(* ===== verification/Duration.v ===== *)
(** * time.ParseDuration

    A duration is a signed 64-bit count of nanoseconds. Intermediate counts are unsigned, and
    every step that could pass 2^63 is refused, so nothing wraps. *)

From Stdlib Require Import ZArith Lia String Ascii.
From stdpp Require Import base list strings.
From S2P Require Import Prelude Float64 GoTime Text Fingerprint Format.

Local Open Scope Z_scope.

Definition limit63 : Z := 9223372036854775808.

Definition is_digit (c : ascii) : bool := byte_in 48 57 c.
Definition digit_value (c : ascii) : Z := byte_Z c - 48.

(** [None] is the overflow error. *)
Fixpoint leadingInt (x : Z) (s : bytes) : option (Z * bytes) :=
  match s with
  | c :: s' =>
      if is_digit c then
        if limit63 / 10 <? x then None
        else let x := x * 10 + digit_value c in if limit63 <? x then None else leadingInt x s'
      else Some (x, s)
  | [] => Some (x, [])
  end.

(** Digits past an overflow are read and ignored. *)
Fixpoint leadingFraction (x : Z) (scale : float64) (overflow : bool) (s : bytes) : Z * float64 * bytes :=
  match s with
  | c :: s' =>
      if is_digit c then
        if overflow then leadingFraction x scale true s'
        else if (limit63 - 1) / 10 <? x then leadingFraction x scale true s'
        else let y := x * 10 + digit_value c in
             if limit63 <? y then leadingFraction x scale true s'
             else leadingFraction y (f_mul scale (f_of_Z 10)) false s'
      else (x, scale, s)
  | [] => (x, scale, [])
  end.

(** [unitMap]; the two micro signs are U+00B5 and U+03BC. *)
Definition unit_of (u : string) : option Z :=
  if String.eqb u "ns" then Some 1
  else if String.eqb u "us" then Some 1000
  else if String.eqb u (of_bytes ["194"; "181"; "s"]%char) then Some 1000
  else if String.eqb u (of_bytes ["206"; "188"; "s"]%char) then Some 1000
  else if String.eqb u "ms" then Some 1000000
  else if String.eqb u "s" then Some Second
  else if String.eqb u "m" then Some Minute
  else if String.eqb u "h" then Some Hour
  else None.

Fixpoint digit_span (p : ascii -> bool) (s : bytes) : bytes * bytes :=
  match s with
  | c :: s' => if p c then let '(a, b) := digit_span p s' in (c :: a, b) else ([], s)
  | [] => ([], [])
  end.

(** The quoting of package time: quotes and backslashes, and bytes outside printable ASCII. *)
Definition time_quote_byte (c : ascii) : bytes :=
  let bs := ascii_of_nat 92 in
  let n := nat_of_ascii c in
  if Ascii.eqb c bs || (n =? 34)%nat then [bs; c]
  else if (n <? 32)%nat || (128 <=? n)%nat then [bs; "x"%char; Format.hex_digit (n / 16); Format.hex_digit (n mod 16)]
  else [c].

Definition time_quote (s : string) : string :=
  let q := ascii_of_nat 34 in of_bytes (q :: flat_map time_quote_byte (to_bytes s) ++ [q]).

Section Parse.

Context (orig : string).

Definition bad_duration : Z + string := inr ("time: invalid duration " ++ time_quote orig)%string.

(** One number with its unit after another; [d] is their sum so far. *)
Fixpoint duration_loop (fuel : nat) (d : Z) (s : bytes) : Z + string :=
  match s, fuel with
  | [], _ => inl d
  | _, O => bad_duration
  | c :: _, S fuel' =>
      if negb (Ascii.eqb c "." || is_digit c) then bad_duration
      else match leadingInt 0 s with
      | None => bad_duration
      | Some (v, s1) =>
          let pre := negb (length s1 =? length s)%nat in
          let '(f, scale, s2, post) :=
            match s1 with
            | "."%char :: s1' => let '(f, scale, s2) := leadingFraction 0 (f_of_Z 1) false s1' in (f, scale, s2, negb (length s2 =? length s1')%nat)
            | _ => (0, f_of_Z 1, s1, false)
            end in
          if negb pre && negb post then bad_duration
          else
            let '(u, s3) := digit_span (fun c => negb (Ascii.eqb c "." || is_digit c)) s2 in
            match u with
            | [] => inr ("time: missing unit in duration " ++ time_quote orig)%string
            | _ =>
                match unit_of (of_bytes u) with
                | None => inr ("time: unknown unit " ++ time_quote (of_bytes u) ++ " in duration " ++ time_quote orig)%string
                | Some unit =>
                    if limit63 / unit <? v then bad_duration
                    else
                      let v := v * unit in
                      let v := if 0 <? f then v + f_to_int (f_mul (f_of_Z f) (f_div (f_of_Z unit) scale)) else v in
                      if limit63 <? v then bad_duration
                      else let d := d + v in if limit63 <? d then bad_duration else duration_loop fuel' d s3
                end
            end
      end
  end.

End Parse.

Definition ParseDuration (orig : string) : Z + string :=
  let s := to_bytes orig in
  let '(neg, s) := match s with
    | c :: s' => if Ascii.eqb c "-" then (true, s') else if Ascii.eqb c "+" then (false, s') else (false, s)
    | [] => (false, []) end in
  match s with
  | [] => bad_duration orig
  | ["0"%char] => inl 0
  | _ =>
      match duration_loop orig (length s) 0 s with
      | inr err => inr err
      | inl d => if neg then inl (- d) else if limit63 - 1 <? d then bad_duration orig else inl d
      end
  end.

Example ParseDuration_ex : map ParseDuration ["15m"; "1h30m"; "-1.5h"; "0"; "100ms"; ".5s"; "2562047h47m16.854775807s"]%string =
  map inl [15 * Minute; 90 * Minute; - (90 * Minute); 0; 100000000; 500000000; limit63 - 1].
Proof. vm_compute. reflexivity. Qed.

Example ParseDuration_errors : map ParseDuration [""; "15"; "1d"; "2562047h47m16.854775808s"]%string = map inr [
  "time: invalid duration " ++ quote ""; "time: missing unit in duration " ++ quote "15";
  "time: unknown unit " ++ quote "d" ++ " in duration " ++ quote "1d"; "time: invalid duration " ++ quote "2562047h47m16.854775808s"]%string.
Proof. vm_compute. reflexivity. Qed.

· · · · ·

Try it: Copy back the listing above exactly, but only from the line with "None => bad_duration" through the line with "err => inr err", both ends included.

Task output:
      | None => bad_duration
      | Some (v, s1) =>
          let pre := negb (length s1 =? length s)%nat in
          let '(f, scale, s2, post) :=
            match s1 with
            | "."%char :: s1' => let '(f, scale, s2) := leadingFraction 0 (f_of_Z 1) false s1' in (f, scale, s2, negb (length s2 =? length s1')%nat)
            | _ => (0, f_of_Z 1, s1, false)
            end in
          if negb pre && negb post then bad_duration
          else
            let '(u, s3) := digit_span (fun c => negb (Ascii.eqb c "." || is_digit c)) s2 in
            match u with
            | [] => inr ("time: missing unit in duration " ++ time_quote orig)%string
            | _ =>
                match unit_of (of_bytes u) with
                | None => inr ("time: unknown unit " ++ time_quote (of_bytes u) ++ " in duration " ++ time_quote orig)%string
                | Some unit =>
                    if limit63 / unit <? v then bad_duration
                    else
                      let v := v * unit in
                      let v := if 0 <? f then v + f_to_int (f_mul (f_of_Z f) (f_div (f_of_Z unit) scale)) else v in
                      if limit63 <? v then bad_duration
                      else let d := d + v in if limit63 <? d then bad_duration else duration_loop fuel' d s3
                end
            end
      end
  end.

End Parse.

Definition ParseDuration (orig : string) : Z + string :=
  let s := to_bytes orig in
  let '(neg, s) := match s with
    | c :: s' => if Ascii.eqb c "-" then (true, s') else if Ascii.eqb c "+" then (false, s') else (false, s)
    | [] => (false, []) end in
  match s with
  | [] => bad_duration orig
  | ["0"%char] => inl 0
  | _ =>
      match duration_loop orig (length s) 0 s with
      | inr err => inr err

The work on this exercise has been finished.